Saturday, November 29, 2008

Compost


As the minutes tick by until Katie meets N on Sunday, I needed some wood to chop. My brother and his wife invited me down to their hobby farm for the weekend.

This morning Jeff and I fired up the tractors and maneuvered the chipper and dump trailer into position. Wearing hearing protection and safety glasses and gloves, we fed branches from downed trees and garden detritus into the chipper's maw and watched it spit mulched bits between the screen walls of the trailer.

The hickory trees produced thousands of nuts before a storm destroyed them. The okra that produced stunning blossoms and bags and bags of produce now nothing but dried stalks. Tomato and tomatillo and basil, once brilliant and flavorful, now dead and gone.

It's noisy, messy work and strangely sad.

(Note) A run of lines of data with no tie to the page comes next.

(* ===== verification/TurnSteps.v ===== *)
(** * The steps of the TURN server

    Each operation of [TurnServer] keeps the invariant of [TurnSafe], is defined, and
    relays to peers only with a permission or a channel. *)

From stdpp Require Import strings.
From S2P Require Import Prelude ByteOrder StringEncode ByteBuffer IpAddress MessageDigest Stun StunWire StunTyped StunIntegrity StunBuild TimeUtils MessageQueue TurnServer TurnSafe.

(** Only packets to clients are sent. *)
Definition to_client (e : turn_sent) : Prop := match e with ToClient _ _ _ => True | ToPeer _ _ _ => False end.
Definition answers (st st' : TurnServer) : Prop := ∃ l, sent st' = sent st ++ l ∧ Forall to_client l.
#[export] Instance answers_preorder : PreOrder answers.
Proof.
  split; [intros st; exists []; by rewrite app_nil_r|]. intros s1 s2 s3 (l & E & Hl) (k & E' & Hk). exists (l ++ k).
  rewrite E', E, app_assoc. split; [done|]. by apply Forall_app.
Qed.
Lemma answers_same st st' : sent st' = sent st → answers st st'.
Proof. intros E. exists []. by rewrite app_nil_r. Qed.

Section steps.
Context `{Platform}.
Context (Gp : list Z → SocketAddress → IPAddress → Z → Prop)
        (Gc : list Z → SocketAddress → SocketAddress → Z → Z → Prop).
#[local] Abbreviation inv := (turn_inv Gp Gc).

(** The operation is defined, keeps the invariant and sends only to clients. *)
Definition good (st : TurnServer) (r : option TurnServer) : Prop := ∃ st', r = Some st' ∧ inv st' ∧ answers st st'.

Lemma good_some st : inv st → good st (Some st).
Proof. intros. by exists st. Qed.
Lemma good_bind st r f : good st r → (∀ st', inv st' → answers st st' → good st' (f st')) → good st (r ≫= f).
Proof.
  intros (st1 & -> & Hi & Ha) Hf. destruct (Hf st1 Hi Ha) as (st2 & E & Hi2 & Ha2). exists st2.
  split_and!; [done|done|by etrans].
Qed.
Lemma good_same st st1 r : sent st1 = sent st → good st1 r → good st r.
Proof. intros E (st' & -> & Hi & l & El & Hl). exists st'. split_and!; [done|done|]. exists l. by rewrite <- E. Qed.

(** *** Sending *)

Lemma good_Send conn p buf st : inv st → server_sockets_ st !! socket_ conn = Some p → good st (TurnServer_Send conn buf st).
Proof.
  intros Hi Hs. unfold TurnServer_Send. rewrite (inv_alive _ _ _ _ _ Hi Hs). eexists. split; [done|]. split; [by apply inv_send|].
  eexists [_]. split; [done|]. by constructor.
Qed.
Lemma good_SendStun conn p msg st : inv st → server_sockets_ st !! socket_ conn = Some p → good st (SendStun conn msg st).
Proof. intros Hi Hs. by eapply good_Send. Qed.
Lemma good_error conn p req code reason st : inv st → server_sockets_ st !! socket_ conn = Some p →
  good st (TurnServer_SendErrorResponse conn req code reason st).
Proof. intros Hi Hs. by eapply good_Send. Qed.
Lemma good_error_nonce conn p req code reason now st : inv st → server_sockets_ st !! socket_ conn = Some p →
  good st (SendErrorResponseWithRealmAndNonce conn req code reason now st).
Proof. intros Hi Hs. by eapply good_Send. Qed.

Lemma good_response a al msg st : inv st → heap st !! a = Some al → good st (Allocation_SendResponse a msg st).
Proof.
  intros Hi E. unfold Allocation_SendResponse. rewrite E. cbn.
  eapply good_SendStun; [done|apply (placed_socket _ _ _ _ (ti_placed _ _ _ Hi _ _ E))].
Qed.
Lemma good_bad_request a al msg st : inv st → heap st !! a = Some al → good st (SendBadRequestResponse a msg st).
Proof.
  intros Hi E. unfold SendBadRequestResponse, Allocation_SendErrorResponse. rewrite E. cbn.
  eapply good_error; [done|apply (placed_socket _ _ _ _ (ti_placed _ _ _ Hi _ _ E))].
Qed.

(** *** Changes of an allocation that keep its objects *)

(** Fewer objects, with the permissions and the channels that are left. *)
Lemma own_sub next next' q q' a al al' : own_ok Gp Gc next q a al → next ≤ next' →
  sublist (perms_ al') (perms_ al) → sublist (channels_ al') (channels_ al) →
  Forall (perm_ok Gp q' al') (perms_ al') → Forall (chan_ok Gc q' al') (channels_ al') → own_ok Gp Gc next' q' a al'.
Proof.
  intros [Hnd Hr _ _ Hpe Hid] Hn Hp Hc Hpo Hco.
  assert (sublist (handlers_of a al') (handlers_of a al)) as Hs by (constructor; apply sublist_app; by apply fmap_sublist).
  split; try done.
  - by eapply sublist_NoDup.
  - apply Forall_forall. intros h Hh%(sublist_in _ _ _ Hs). rewrite Forall_forall in Hr. specialize (Hr h Hh). lia.
  - by eapply ordpairs_sublist.
  - by eapply ordpairs_sublist.
Qed.
Lemma perms_keep q q' al al' l : Forall (perm_ok Gp q al) (perms_ al) → conn_ al' = conn_ al → key_ al' = key_ al →
  sublist l (perms_ al) → (∀ p t, p ∈ l → pending (perm_addr p) t q → pending (perm_addr p) t q') → Forall (perm_ok Gp q' al') l.
Proof.
  intros Hp Ec Ek Hs Hpend. apply Forall_forall. intros p Hin. rewrite Forall_forall in Hp.
  destruct (Hp p (sublist_in _ _ _ Hs Hin)) as (? & t & ? & ?). split; [done|]. exists t. rewrite Ec, Ek. auto.
Qed.
Lemma chans_keep q q' al al' l : Forall (chan_ok Gc q al) (channels_ al) → conn_ al' = conn_ al → key_ al' = key_ al →
  sublist l (channels_ al) → (∀ c t, c ∈ l → pending (chan_addr c) t q → pending (chan_addr c) t q') → Forall (chan_ok Gc q' al') l.
Proof.
  intros Hc Ec Ek Hs Hpend. apply Forall_forall. intros c Hin. rewrite Forall_forall in Hc.
  destruct (Hc c (sublist_in _ _ _ Hs Hin)) as (? & ? & t & ? & ?). split; [done|]. split; [done|]. exists t. rewrite Ec, Ek. auto.
Qed.
Lemma perm_handler a al p : p ∈ perms_ al → perm_addr p ∈ handlers_of a al.
Proof. intros Hp. unfold handlers_of. rewrite elem_of_cons, elem_of_app. right. left. apply list_elem_of_fmap. by exists p. Qed.
Lemma chan_handler a al c : c ∈ channels_ al → chan_addr c ∈ handlers_of a al.
Proof. intros Hc. unfold handlers_of. rewrite elem_of_cons, elem_of_app. right. right. apply list_elem_of_fmap. by exists c. Qed.
(** The addresses of the objects of an allocation differ. *)
Lemma own_differ next q a al : own_ok Gp Gc next q a al →
  (∀ p, p ∈ perms_ al → perm_addr p ≠ a) ∧ (∀ c, c ∈ channels_ al → chan_addr c ≠ a) ∧
  (∀ p c, p ∈ perms_ al → c ∈ channels_ al → perm_addr p ≠ chan_addr c) ∧
  (∀ p p', p ∈ perms_ al → p' ∈ perms_ al → perm_addr p = perm_addr p' → p = p') ∧
  (∀ c c', c ∈ channels_ al → c' ∈ channels_ al → chan_addr c = chan_addr c' → c = c').
Proof.
  intros [Hnd _ _ _ _ _]. unfold handlers_of in Hnd. apply NoDup_cons in Hnd as [Ha Hnd]. rewrite elem_of_app in Ha.
  apply NoDup_app in Hnd as (Hp & Hx & Hc). split_and!.
  - intros p Hin E. apply Ha. left. apply list_elem_of_fmap. by exists p.
  - intros c Hin E. apply Ha. right. apply list_elem_of_fmap. by exists c.
  - intros p c Hip Hic E. apply (Hx (perm_addr p)); apply list_elem_of_fmap; [by exists p|by exists c].
  - intros. by eapply fmap_unique.
  - intros. by eapply fmap_unique.
Qed.
Lemma own_keep next q q' a al al' : own_ok Gp Gc next q a al →
  conn_ al' = conn_ al → key_ al' = key_ al → perms_ al' = perms_ al → channels_ al' = channels_ al →
  (∀ h t, h ≠ a → pending h t q → pending h t q') → own_ok Gp Gc next q' a al'.
Proof.
  intros Hown Ec Ek Ep Ech Hpend. destruct (own_differ _ _ _ _ Hown) as (Hpa & Hca & _). pose proof Hown as [_ _ Hp Hc _ _].
  apply (own_sub _ next q q' a al al' Hown); rewrite ?Ep, ?Ech; [lia|done|done|..].
  - apply (perms_keep q q' al al' _ Hp Ec Ek); auto.
  - apply (chans_keep q q' al al' _ Hc Ec Ek); auto.
Qed.
(** The fields of an allocation and its timer change. *)
Lemma inv_touch st a al al' f : inv st → heap st !! a = Some al →
  conn_ al' = conn_ al → key_ al' = key_ al → perms_ al' = perms_ al → channels_ al' = channels_ al →
  (timers (live st) (queue st) → timers (live st) (f (queue st))) →
  (∀ h t, h ≠ a → pending h t (queue st) → pending h t (f (queue st))) →
  inv (set_queue f (set_heap <[a := al']> st)).
Proof.
  intros Hi E Ec Ek Ep Ech Ht Hp. pose proof (ti_own _ _ _ Hi a al E) as Hown.
  assert (handlers_of a al' = handlers_of a al) as Eh by (unfold handlers_of; by rewrite Ep, Ech).
  eapply (inv_update Gp Gc st _ a al al'); try done.
  - intros h Hin. left. by rewrite <- Eh.
  - eapply timers_mono; [apply Ht, (ti_timers _ _ _ Hi)|]. intros h (a' & al2 & E' & Hin). destruct (decide (a' = a)) as [->|Hne].
    + exists a, al'. split; [cbn; by rewrite lookup_insert, decide_True|]. rewrite E in E'. injection E' as <-. by rewrite Eh.
    + exists a', al2. split; [cbn; by rewrite lookup_insert_ne|done].
  - intros h t _ Hnin Hpd. apply Hp; [|done]. intros ->. apply Hnin. by constructor.
  - by apply (own_keep _ (queue st) _ a al).
Qed.
Lemma on_allocation_insert a al f st : heap st !! a = Some al → on_allocation a f st = set_heap <[a := f al]> st.
Proof.
  intros E. unfold on_allocation, set_heap. f_equal. apply map_eq. intros i. destruct (decide (i = a)) as [->|Hne].
  - by rewrite lookup_alter, lookup_insert, !decide_True, E.
  - by rewrite lookup_alter_ne, lookup_insert_ne.
Qed.
Lemma set_queue_id st : set_queue id st = st.
Proof. by destruct st. Qed.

At the end, we dumped the trailer onto the compost pile, and suddenly, everything looked different. Even though their initial seasons have passed, care and attention and time will transform what remains into fertile soil in which something new will grow.

Sounds good to me.

7 comments:

Deb Shucka said...

It is perfection. As is your writing. As are you. So glad you got this physical lesson today. I'm with you in your waiting, wishing you peace.

riversgrace said...

Love everything about this post. What I love most is that you didn't just write about it, you got your hands dirty and experienced it.

Amber said...

Amen. Nothing like clearing it all out, so new life can sprout.

:)

Carrie Wilson Link said...

Ditto Riversgrace.

Michelle O'Neil said...

The Universe is ever expanding. Always new. Always more.

Love.

kario said...

'Scuse me. Gotta go do some fall cleanup. Thanks for the inspiration! (Bubba thanks you, too).

luckyzmom said...

What a beautiful analogy, especially when you have watched a properly cared for compost pile turn into black gold.